De eindversterking vind plaats met 2x EL34 en een Unitran 3U50 uitgangstrafo met een primaire
impedantie van 3500 Ohm. Het frequentie bereik is van 12 - 55.000 Hz, terwijl de vermogensbandbreedte
10 - 55.000 Hz is. Dit zijn uitstekende waardes. Zoals gezegd vindt er schermrooster tegenkoppeling plaats
zodat er een mooi buizenversterker geluid overblijft. Er is een geringe spanningstegenkoppeling toegepast
om de juiste ingangsgevoeligheid te verkrijgen, en zodoende een mooie volumeregeling te krijgen. I.p.v.
de veel toegepaste vaste negatieve spannings regelingen heb ik voor de automatische negatieve
spanningregelingen gekozen. Het uitgangsvermogen neemt dan 20% af, maar het voordeel is dat je niet elk
half jaar de versterker opnieuw hoeft af te regelen. Het uitgangsvermogen is 40 Watt RMS, wat voldoende
is om moderne geluidsboxen mee aan te sturen. Een blokgolf komt ook mooi uit de versterker zonder dat
er sprake is van rimpeling, maar bij een sinus van 50.000 Hz vindt er een kleine opslingering van 3 dB om
plaats als gevolg van de inwendige inductiviteit en capaciteit van de uitgangstrafo. Hierna vallen de zeer
hoge frequenties vanaf 55.000 Hz normaal af.

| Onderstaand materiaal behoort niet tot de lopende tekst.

(** The scan of the templates.  The outer [None] is an access outside [vSolutionsRet]. *)
Fixpoint scan_templates (pol : policy) (script1 : bytes) (templates : list (txnouttype * bytes))
  : option (bool * txnouttype * list bytes) :=
  match templates with
  | [] => Some (false, TX_NONSTANDARD, [])
  | (txOut, script2) :: templates =>
      match match_loop (length script2) pol script1 script1 script2 [] with
      | None => scan_templates pol script1 templates
      | Some sols =>
          if decide (txOut = TX_MULTISIG) then
            match head sols, last sols with
            | Some (m :: _), Some (n :: _) =>
                if (m <? 1) || (n <? 1) || (m >? n) || negb (u64 (zlen sols - 2) =? n)
                then Some (false, txOut, sols) else Some (true, txOut, sols)
            | _, _ => None
            end
          else Some (true, txOut, sols)
      end
  end.

(** [Solver]: the result, [typeRet] and [vSolutionsRet], whose value at the call is the last
    argument. *)
Definition Solver (pol : policy) (scriptPubKey : bytes) (vSolutionsRet : list bytes)
  : option (bool * txnouttype * list bytes) :=
  if IsPayToScriptHash scriptPubKey then
    Some (true, TX_SCRIPTHASH, vSolutionsRet ++ [take 20 (drop 2 scriptPubKey)])
  else scan_templates pol scriptPubKey (mTemplates pol).

Definition ScriptSigArgsExpected (t : txnouttype) (vSolutions : list bytes) : Z :=
  match t with
  | TX_NONSTANDARD | TX_NULL_DATA => -1
  | TX_PUBKEY => 1
  | TX_PUBKEYHASH => 2
  | TX_MULTISIG => match vSolutions with (m :: _) :: _ => m + 1 | _ => -1 end
  | TX_SCRIPTHASH => 1
  end.

(** [IsStandard]: the result and [whichType]. *)
Definition IsStandard (pol : policy) (scriptPubKey : bytes) : option (bool * txnouttype) :=
  '(ok, whichType, vSolutions) ← Solver pol scriptPubKey [];
  if negb ok then Some (false, whichType)
  else if decide (whichType = TX_MULTISIG) then
    match head vSolutions, last vSolutions with
    | Some (m :: _), Some (n :: _) =>
        if (n <? 1) || (n >? 3) then Some (false, whichType)
        else if (m <? 1) || (m >? n) then Some (false, whichType)
        else Some (bool_decide (whichType <> TX_NONSTANDARD), whichType)
    | _, _ => None
    end
  else Some (bool_decide (whichType <> TX_NONSTANDARD), whichType).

Geluidsindruk: Deze versterker is qua klank net zo neutraal als een goede transistorversterker, maar omdat
de uitgangsimpedantie wat hoger is, wordt bij de Philips FB 825 gesloten box de lage tonen rond de
resonantie frequentie van 38 Hz iets opgehaald. Verder is opvallend dat het geluid iets ruimtelijker klinkt
en dat bij alle soorten muziek de dynamische uithalen wat groter is dan een transistor versterker met
hetzelfde uitgangsvermogen. Ook de vervorming is bij hoog vermogen niet zo gemeen, en bij trance
muziek zelfs niet bezwaarlijk. Zo hoef je niet bang te zijn dat de tweeters het begeven tijdens het
oversturen. Verder klinkt een buizenversterker door de even harmonischen een beetje gekleurd. Bij
breedbandluidsprekers volgt de amplitude van de frequenties de impedantie van de breedbandluidspreker.
Hierdoor worden de lage en hoge tonen een beetje opgehaald.
Uiteraard dien je bij het nabouwen van deze versterker alle veiligheidsvoorschriften in acht te nemen en
neem ik dus geen enkele verantwoording, ofwel alles is geheel voor eigen risico.